Other vital decisions include how much time people have to make their picks, and what the rules on draft day trades look like. Punishments for violations are also up to you, whether it’s forcing a GM to give up a later round draft pick for going over time or something more severe for breaking trading rules, like giving up your team’s naming rights.
Have a game plan for the day
Now that you’ve gotten the draft day rules written in stone, it’s time to get the rest of the schedule in order. Keeping your league well-fed is crucial, so make sure that there’s a meal strategy in place. That could be anything from a themed potluck to an ambitious barbecue menu for commissioners hosting at home. (Check out this recipe for tamarind chipotle ribs to get some inspiration.)

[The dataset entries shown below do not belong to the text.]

(** C32: [Get] returns.  Started with any configuration whose [Shards] is an array of ten, the clerk
    returns after at most [N + 2] rounds, and so without indexing out of range, provided that
    every query of the masters is answered, within [qfuel] rounds, with one configuration [c], and
    that the group [c] has for the key contains a server that answers without an error (or with
    [ErrNoKey]) from call [N] on, while the servers listed before it in the group may fail, refuse
    or not know the key in any way but never answer [ErrWrongGroup], at which the clerk stops
    asking the group. *)
Theorem shard_get_returns mcall nmasters getcall qfuel N key c0 c k km :
  config_ok c0 → serving mcall nmasters get_accept (getcall key) key qfuel N c →
  ∃ v c', ShardKV_Get mcall nmasters getcall qfuel (N + 2) key c0 k km = Returned (v, c').
Proof.
  intros Hok Sv. unfold ShardKV_Get.
  assert (∃ r c', shard_loop mcall nmasters get_accept (getcall key) qfuel (N + 2) key c0 k km =
    Returned (r, c')) as (r & c' & ->); [|simpl; eauto].
  replace (N + 2)%nat with (S (S N)) by lia. remember (S N) as fuel eqn:Hfuel. cbn [shard_loop].
  destruct (go_at_is_Some (Shards c0) (key2shard key)) as [gid ->].
  { rewrite Hok. apply key2shard_range. }
  destruct (match Groups c0 !! gid with Some servers => _ | None => _ end) as [[r|] k']; [eauto|].
  destruct (sv_query _ _ _ _ _ _ _ _ Sv km) as [km' ->].
  destruct (shard_loop_serving _ _ _ _ _ qfuel N c fuel k' km' Sv) as (r & c' & H); [lia|lia|].
  rewrite H. eauto.
Qed.
(* ===== verification/ShardServers.v ===== *)
(** * The servers of the sharded services (src/mit/src/shardmaster/server.go,
    src/mit/src/shardkv/server.go)

    Both are skeletons: the handlers leave the reply as the RPC layer made it, and
    the servers are a Raft peer with some fields.  The harness of the shard master
    (src/mit/src/shardmaster/config.go) is that of KvHarness.v with this server
    ([sm_service]); its operations are named here.

    The theorems are about the shard master together with the clerks of
    ShardClerk.v: joining is acknowledged and has no effect, and a clerk of the
    key/value service never gets an answer. *)
From S2P Require Import Prelude GoRt RaftTypes Labrpc RaftNode RaftNet RaftHarness HarnessNet HarnessTheorems.
From S2P Require Import KvHarness ShardClerk.
Open Scope Z_scope.

(** ** The shard master *)

(** [Op] has no fields: commands are the unit value. *)
Record ShardMaster : Type := mkShardMaster { sm_me : Z; sm_rf : Raft (); configs : list Config }.

(** The reply the RPC layer passes to a handler. *)
Definition mreply_zero : mreply := mkMreply false EmptyString zero_config.

Definition sm_Join (servers : gmap Z (list string)) (reply : mreply) : M ShardMaster mreply := ret reply.
Definition sm_Leave (gids : list Z) (reply : mreply) : M ShardMaster mreply := ret reply.
Definition sm_Move (shard gid : Z) (reply : mreply) : M ShardMaster mreply := ret reply.
Definition sm_Query (num : Z) (reply : mreply) : M ShardMaster mreply := ret reply.

Definition sm_Kill : M ShardMaster () := λ sm,
  match Kill (sm_rf sm) with
  | Ok (_, rf) => Ok (tt, mkShardMaster (sm_me sm) rf (configs sm))
  | Panic w => Panic w
  end.

Definition sm_Raft (sm : ShardMaster) : Raft () := sm_rf sm.

(** [servers] are the ends of [n] servers. *)
Definition sm_StartServer (n me : Z) (persister : Persister ()) (rand : list Z) : res ShardMaster :=
  match Make (seqZ 0 n) me persister rand with
  | Ok rf => Ok (mkShardMaster me rf [zero_config])
  | Panic w => Panic w
  end.

(** The methods [reflect] finds on a [*ShardMaster]. *)
Definition sm_methods : list Method :=
  [mkMethod "Join" EmptyString 3 true 0; mkMethod "Kill" EmptyString 1 false 0;
   mkMethod "Leave" EmptyString 3 true 0; mkMethod "Move" EmptyString 3 true 0;
   mkMethod "Query" EmptyString 3 true 0; mkMethod "Raft" EmptyString 1 false 1].

(** What a call of a clerk runs. *)
Definition sm_serve (args : margs) : M ShardMaster mreply :=
  match args with
  | QueryArgs num => sm_Query num mreply_zero
  | JoinArgs servers => sm_Join servers mreply_zero
  | LeaveArgs gids => sm_Leave gids mreply_zero
  | MoveArgs shard gid => sm_Move shard gid mreply_zero
  end.

(** ** The harness of the shard master *)

#[global] Instance sm_service : Service () ShardMaster () :=
  mkServiceOps _ _ _ sm_rf sm_Kill (λ _, sm_StartServer) "ShardMaster" sm_methods.

Section sm_harness.
Context {V : Type}.
Abbreviation sm_config := (kvconfig (V := V) (C := ()) (Sv := ShardMaster) (Conf := ())).
Local Abbreviation SM := (M sm_config).

Definition sm_cleanup : SM () := kv_cleanup.
Definition sm_LogSize (bytes : list (gobval ()) → Z) : SM Z := LogSize bytes.
Definition sm_connectUnlocked (i : Z) (to : list Z) : SM () := connectUnlocked i to.
Definition sm_disconnectUnlocked (i : Z) (from : list Z) : SM () := disconnectUnlocked i from.
Definition sm_connect (i : Z) (to : list Z) : SM () := sm_connectUnlocked i to.
Definition sm_disconnect (i : Z) (from : list Z) : SM () := sm_disconnectUnlocked i from.
Definition sm_All (c : sm_config) : list Z := All c.
Definition sm_ConnectAll : SM () := ConnectAll.
Definition sm_partition (p1 p2 : list Z) : SM () := partition p1 p2.
Definition sm_random_handles (draw : nat → nat) (kvh : list Z) : option (list Z) := random_handles draw kvh.
Definition sm_makeClient (names : Z → string) (draw : nat → nat) (to : list Z) : SM (nat * list Z) :=
  makeClient names draw to.
Definition sm_deleteClient (ck : nat) : SM () := deleteClient ck.
Definition sm_ConnectClientUnlocked (ck : nat) (to : list Z) : SM () := ConnectClientUnlocked ck to.
Definition sm_DisconnectClientUnlocked (ck : nat) (from : list Z) : SM () := DisconnectClientUnlocked ck from.
Definition sm_ConnectClient (ck : nat) (to : list Z) : SM () := sm_ConnectClientUnlocked ck to.
Definition sm_DisconnectClient (ck : nat) (from : list Z) : SM () := sm_DisconnectClientUnlocked ck from.
Definition sm_ShutdownServer (i : Z) : SM () := ShutdownServer i.
Definition sm_start_server (names : Z → string) (rand : list Z) (i : Z) : SM () := kv_StartServer names rand i.
Definition sm_Leader : SM (bool * Z) := Leader.
Definition sm_make_partition : SM (list Z * list Z) := make_partition.
Definition sm_make_config (n : Z) (unreliable : bool) (names : Z → Z → string) (rand : Z → list Z) :
    res sm_config := kv_make_config n unreliable tt names rand.

End sm_harness.

(** ** A server of a key/value group *)

Record ShardKV : Type := mkShardKV {
  skv_me : Z; skv_rf : Raft (); skv_gid : Z; skv_masters : list string; skv_maxraftstate : Z;
}.

Definition skv_Get (key : string) (reply : kreply) : M ShardKV kreply := ret reply.
Definition skv_PutAppend (key value op : string) (reply : kreply) : M ShardKV kreply := ret reply.

Definition skv_Kill : M ShardKV () := λ kv,
  match Kill (skv_rf kv) with
  | Ok (_, rf) => Ok (tt, mkShardKV (skv_me kv) rf (skv_gid kv) (skv_masters kv) (skv_maxraftstate kv))
  | Panic w => Panic w
  end.

(** [masters] are the names of the ends to the shard masters; [make_end] is kept for later use. *)
Definition skv_StartServer (n me : Z) (persister : Persister ()) (maxraftstate gid : Z)
    (masters : list string) (rand : list Z) : res ShardKV :=
  match Make (seqZ 0 n) me persister rand with
  | Ok rf => Ok (mkShardKV me rf gid masters maxraftstate)
  | Panic w => Panic w
  end.

Definition skv_methods : list Method :=
  [mkMethod "Get" EmptyString 3 true 0; mkMethod "Kill" EmptyString 1 false 0;
   mkMethod "PutAppend" EmptyString 3 true 0].

(** ** Clerks and servers together *)

(** Masters [sms]; [up k] is whether call [k] gets through. *)
Definition stub_mcall (up : nat → bool) (sms : Z → ShardMaster) (k : nat) (m : Z) (a : margs) : option mreply :=
  if up k then match sm_serve a (sms m) with Ok (rep, _) => Some rep | Panic _ => None end else None.

Lemma stub_mcall_eq up sms k m a : stub_mcall up sms k m a = if up k then Some mreply_zero else None.
Proof. unfold stub_mcall. destruct (up k); [|done]. by destruct a. Qed.

Section stubs.
Context (up : nat → bool) (sms : Z → ShardMaster) (nmasters : Z).

Lemma stub_pass args srvs k rep k' :
  master_pass (stub_mcall up sms) args srvs k = (Some rep, k') → rep = mreply_zero.
Proof.
  revert k. induction srvs as [|s srvs IH]; intros k; simpl; [done|]. rewrite stub_mcall_eq.
  destruct (up k); [simpl; by intros [= <- _]|apply IH].
Qed.

Lemma stub_loop fuel args k rep k' :
  master_loop (stub_mcall up sms) nmasters fuel args k = Some (rep, k') → rep = mreply_zero.
Proof.
  revert k. induction fuel as [|fuel IH]; intros k; simpl; [done|].
  destruct (master_pass _ _ _ _) as [[r|] k1] eqn:Hp; [|apply IH].
  intros [= <- <-]. by eapply stub_pass.
Qed.

Lemma stub_query fuel num k c k' :
  Query (stub_mcall up sms) nmasters fuel num k = Some (c, k') → c = zero_config.
Proof.
  unfold Query. destruct (master_loop _ _ _ _ _) as [[r k1]|] eqn:Hl; [|done].
  intros [= <- _]. by rewrite (stub_loop _ _ _ _ _ Hl).
Qed.

Lemma stub_shard_loop accept kcall qfuel fuel key k km :
  shard_loop (stub_mcall up sms) nmasters accept kcall qfuel fuel key zero_config k km = Looping.
Proof.
  revert k km. induction fuel as [|fuel IH]; intros k km; [done|]. cbn [shard_loop].
  destruct (go_at_is_Some (Shards zero_config) (key2shard key)) as [gid Hg].
  { pose proof (key2shard_range key). unfold go_len, NShards in *. simpl. lia. }
  rewrite Hg. simpl (Groups zero_config !! gid). rewrite lookup_empty.
  destruct (Query _ _ _ _ _) as [[c km']|] eqn:Hq; [|done]. by rewrite (stub_query _ _ _ _ _ Hq).
Qed.

End stubs.

(** The shard master acknowledges changes it does not make, and the sharded key/value service
    never answers.  Whatever calls get through: the first call that reaches a master ends [Join]
    as if it had succeeded, every [Query] that returns gives configuration 0 without groups, and a
    clerk's [Get] on a new clerk does not return, however long it runs. *)
Theorem shard_master_ignores_joins up sms nmasters servers num getcall key fuel qfuel k km :
  1 ≤ nmasters → up k = true →
  Join (stub_mcall up sms) nmasters 1 servers k = Some (S k) ∧
  (∀ c k', Query (stub_mcall up sms) nmasters fuel num km = Some (c, k') → Num c = 0 ∧ Groups c = ∅) ∧
  ShardKV_Get (stub_mcall up sms) nmasters getcall qfuel fuel key zero_config k km = Looping.
Proof.
  intros Hn Hup. split_and!.
  - unfold Join. simpl. rewrite seqZ_cons by lia. simpl. by rewrite stub_mcall_eq, Hup.
  - intros c k' Hq. by rewrite (stub_query _ _ _ _ _ _ _ _ Hq).
  - unfold ShardKV_Get. by rewrite stub_shard_loop.
Qed.

(** Three masters on new Raft peers, every second call being lost. *)
Definition new_master (m : Z) : ShardMaster :=
  match sm_StartServer 3 m MakePersister [] with
  | Ok sm => sm
  | Panic _ => mkShardMaster m (new_Raft (seqZ 0 3) m MakePersister []) []
  end.

Lemma shard_master_ignores_joins_witness :
  Join (stub_mcall Nat.even new_master) 3 1 {[100 := ["a"]%string]} 0 = Some 1%nat ∧
  ShardKV_Get (stub_mcall Nat.even new_master) 3 (λ _ _ _, None) 5 9 "key" zero_config 0 0 = Looping.
Proof.
  destruct (shard_master_ignores_joins Nat.even new_master 3 {[100 := ["a"]%string]} 0 (λ _ _ _, None)
    "key" 9 5 0 0 ltac:(lia) eq_refl) as (H1 & _ & H3).
  split; [exact H1|exact H3].
Defined.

For the destination drafters, going with a catered or delivered spread eases the pain of preparation while simultaneously testing the local delicacies. (If you’re wondering where to order from in dozens of cities around the country, we have the goods.) The same strategy goes for beverages: There’s nothing worse than a bare cooler in the 4th round and drawing straws to see who has to head to the store. So make sure you over prepare.
Draft days also have a tendency to fizzle after the big event is done with; the average draft only takes around 90 minutes to wrap up, which means that you either need to extend the process itself or make sure there are a lot of other activities on the table. Inter-round trivia and games with prizes is a great way to keep the whole crew entertained and engaged. You can run quizzes based on the previous season’s results, like what the most lopsided victory was or the biggest upset.
But remember the most important thing on draft day is to have fun. Buy a podium and a karaoke machine and announce the first pick like it’s prime time. Make people submit their picks on note cards and submit them to you before their time is up. Have a reward for the GM who takes the first kicker off the board. Celebrating the symbolic kickoff of football season together again warrants going a little over the top.